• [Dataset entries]
(* ===== verification/ArenaBuf.v ===== *)
(** * Buffers in the request arena

    Writing into a slice of arena memory the way the Go code does
    ([buf[pos] = x], [copy(buf[pos:], bs)], [buf[:n]]), and what such writes do:
    a buffer obtained from [Alloc] is private, so filling it changes nothing
    else. *)

From S2P Require Import Prelude Bytes Context ContextSpec.

Local Open Scope Z_scope.
Local Open Scope rah_scope.

(** [buf[pos] = x] *)
Definition mem_put (m : Mem) (b : slice) (pos x : Z) : outcome Mem :=
  if (0 <=? pos) && (pos <? sl_len b) then Ret (copy m (mkSlice (sl_reg b) (sl_off b + pos) 1) [x]) else Panic.

(** [copy(buf[pos:], bs)] *)
Definition mem_copy_at (m : Mem) (b : slice) (pos : Z) (bs : byte_string) : outcome Mem :=
  if (0 <=? pos) && (pos <=? sl_len b) then Ret (copy m (mkSlice (sl_reg b) (sl_off b + pos) (sl_len b - pos)) bs) else Panic.

(** [buf[:n]] *)
Definition slice_to (b : slice) (n : Z) : outcome slice :=
  if (0 <=? n) && (n <=? sl_len b) then Ret (mkSlice (sl_reg b) (sl_off b) n) else Panic.

(** ** Writing through a buffer *)

Lemma read_splice_within (C d : byte_string) off len pos :
  (off + len <= length C)%nat -> (pos + length d <= len)%nat ->
  take len (drop off (splice C (off + pos) d)) = splice (take len (drop off C)) pos d.
Proof.
  intros Hl Hp. apply list_eq. intros i. rewrite lookup_splice by (rewrite length_take, length_drop; lia).
  destruct (decide (i < len)%nat).
  - rewrite lookup_take_lt, lookup_drop, lookup_splice by lia. rewrite lookup_take_lt, lookup_drop by done.
    destruct (decide (pos <= i < pos + length d)%nat); [rewrite decide_True by lia; f_equal; lia|by rewrite decide_False by lia].
  - rewrite decide_False by lia. by rewrite !lookup_take_ge by lia.
Qed.

(** A slice apart from everything valid in [m0]. *)
Definition apart (m0 : Mem) (b : slice) : Prop := forall s0, valid m0 s0 -> 0 < sl_len s0 -> ContextSpec.disjoint b s0.

(** Memory [m], reached from [m0], with a private buffer [b]. *)
Record private (m0 m : Mem) (b : slice) : Prop := mkPrivate {
  pv_ok : mem_ok m; pv_ext : extends m0 m; pv_valid : valid m b; pv_apart : apart m0 b }.

Lemma alloc_private m0 m n b0 : private m0 m b0 -> 0 <= n ->
  let '(m', b) := Alloc m n in private m0 m' b /\ sl_len b = n /\ valid m' b0 /\ read m' b0 = read m b0.
Proof.
  intros [Hok He Hv Ha] Hn. pose proof (Alloc_spec m n Hok Hn) as H. destruct (Alloc m n) as [m' b]. destruct H as (Hok' & He' & Hv' & Hl & Hd).
  destruct (He' b0 Hv) as [Hvb Hrb]. split; [|done]. split; [done|by eapply extends_trans|done|]. intros s0 Hs0 Hp. apply Hd; [|done]. by apply He.
Qed.

Lemma copy_private m0 m b pos n data : private m0 m b -> 0 <= pos -> 0 <= n -> pos + n <= sl_len b ->
  let m' := copy m (mkSlice (sl_reg b) (sl_off b + pos) n) data in
  private m0 m' b /\ read m' b = splice (read m b) (Z.to_nat pos) (take (Z.to_nat n) data).
Proof.
  intros [Hok He (Hvo & Hvl & Hvu) Ha] Hp Hn Hl m'. pose proof (used_bound m (sl_reg b) Hok) as Hub. unfold m', copy. cbn [sl_len sl_reg sl_off].
  set (d := take (Z.to_nat n) data). assert (length d <= Z.to_nat n)%nat as Hd by (unfold d; rewrite length_take; lia).
  set (C := contents m (sl_reg b)) in *. set (b' := splice C _ d).
  assert (length b' = length C) as Hlen by (apply length_splice; lia). split.
  - split; [by apply set_contents_ok| | |done].
    + intros s0 Hs0. destruct (He s0 Hs0) as [(Ho & Hs & Hu) Hr]. split; [repeat split; try done; by rewrite used_set|]. rewrite <- Hr.
      unfold read. destruct (decide (sl_reg b = sl_reg s0)) as [E|E]; [|by rewrite contents_set_other]. rewrite <- E, contents_set_same by done.
      destruct (decide (sl_len s0 = 0)) as [->|Hz]; [by rewrite !take_0|].
      fold C; unfold b'; apply read_splice_other; [lia|]. destruct (Ha s0 Hs0) as [?|[?|?]]; [lia|done|right; lia|left; lia].
    + repeat split; try done. by rewrite used_set.
  - unfold read. rewrite contents_set_same by done. fold C. unfold b'.
    replace (Z.to_nat (sl_off b + pos)) with (Z.to_nat (sl_off b) + Z.to_nat pos)%nat by lia. apply read_splice_within; lia.
Qed.

Lemma read_length m b : mem_ok m -> valid m b -> Z.of_nat (length (read m b)) = sl_len b.
Proof.
  intros Hok (Ho & Hl & Hu). pose proof (used_bound m (sl_reg b) Hok). unfold read. rewrite length_take, length_drop. lia.
Qed.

• [Work task] In the data above, find each line where the string "assert" appears, then copy it.

• [Written answer]
  set (d := take (Z.to_nat n) data). assert (length d <= Z.to_nat n)%nat as Hd by (unfold d; rewrite length_take; lia).
  assert (length b' = length C) as Hlen by (apply length_splice; lia). split.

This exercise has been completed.